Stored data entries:
Fixpoint run_do (euid : N) {A} (m : script A) (σ : system) : A * system :=
  match m with
  | Ret a => (a, σ)
  | Do c k => let '(r, σ) := sys_do euid σ c in run_do euid (k r) σ
  end.

(** ** Several agents

    Agents of one user, each starting, serving, stopping or gone; a crash closes the
    listener and leaves the path. *)

Inductive agent : Type :=
  | Starting (m : script (result BoundSocket StartupError))
  | Up (b : BoundSocket)
  | Stopping (m : script ())
  | Down.

Record world : Type := mk_world {
  sys : system;
  agents : list agent
}.

(** Agent [i] does one thing. *)
Inductive agent_step (euid : N) : agent → system → agent → system → Prop :=
  | step_start σ c k r σ' :
      sys_step euid σ c r σ' → agent_step euid (Starting (Do c k)) σ (Starting (k r)) σ'
  | step_up σ b : agent_step euid (Starting (Ret (Ok b))) σ (Up b) σ
  | step_refused σ e : agent_step euid (Starting (Ret (Err e))) σ Down σ
  | step_stop σ b : agent_step euid (Up b) σ (Stopping (BoundSocket_drop b)) σ
  | step_stopping σ c k r σ' :
      sys_step euid σ c r σ' → agent_step euid (Stopping (Do c k)) σ (Stopping (k r)) σ'
  | step_down σ u : agent_step euid (Stopping (Ret u)) σ Down σ
  | step_crash σ b :
      agent_step euid (Up b) σ Down (with_listening σ (listening σ ∖ {[listener b]})).

Inductive world_step (euid : N) : world → world → Prop :=
  | world_at i a a' w σ' :
      agents w !! i = Some a → agent_step euid a (sys w) a' σ' →
      world_step euid w (mk_world σ' (<[i := a']> (agents w))).

(** A schedule names the agent that moves; nothing fails, and an agent that is up
    stops. *)
Definition agent_do (euid : N) (a : agent) (σ : system) : agent * system :=
  match a with
  | Starting (Do c k) => let '(r, σ) := sys_do euid σ c in (Starting (k r), σ)
  | Starting (Ret (Ok b)) => (Up b, σ)
  | Starting (Ret (Err _)) => (Down, σ)
  | Up b => (Stopping (BoundSocket_drop b), σ)
  | Stopping (Do c k) => let '(r, σ) := sys_do euid σ c in (Stopping (k r), σ)
  | Stopping (Ret _) => (Down, σ)
  | Down => (Down, σ)
  end.

Fixpoint schedule (euid : N) (turns : list nat) (w : world) : world :=
  match turns with
  | [] => w
  | i :: turns =>
      match agents w !! i with
      | None => schedule euid turns w
      | Some a =>
          let '(a', σ') := agent_do euid a (sys w) in
          schedule euid turns (mk_world σ' (<[i := a']> (agents w)))
      end
  end.

(** ** Reasoning about scripts *)

(** [m] never does [Q]'s negation: every run from [σ] ends in [Q]. *)
Fixpoint wp (euid : N) {A} (m : script A) (Q : A → system → Prop) (σ : system) : Prop :=
  match m with
  | Ret a => Q a σ
  | Do c k => ∀ r σ', sys_step euid σ c r σ' → wp euid (k r) Q σ'
  end.

Lemma wp_runs euid {A} (m : script A) Q σ a σ' : wp euid m Q σ → runs euid σ m a σ' → Q a σ'.
Proof. intros Hw Hr. induction Hr as [|σ c k r σ' a σ'' Hs _ IH]; [done|]. apply IH. by apply Hw. Qed.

Action item: Please report every line among the entries that includes "turns".

Result of the task:
Fixpoint schedule (euid : N) (turns : list nat) (w : world) : world :=
  match turns with
  | i :: turns =>
      | None => schedule euid turns w
          schedule euid turns (mk_world σ' (<[i := a']> (agents w)))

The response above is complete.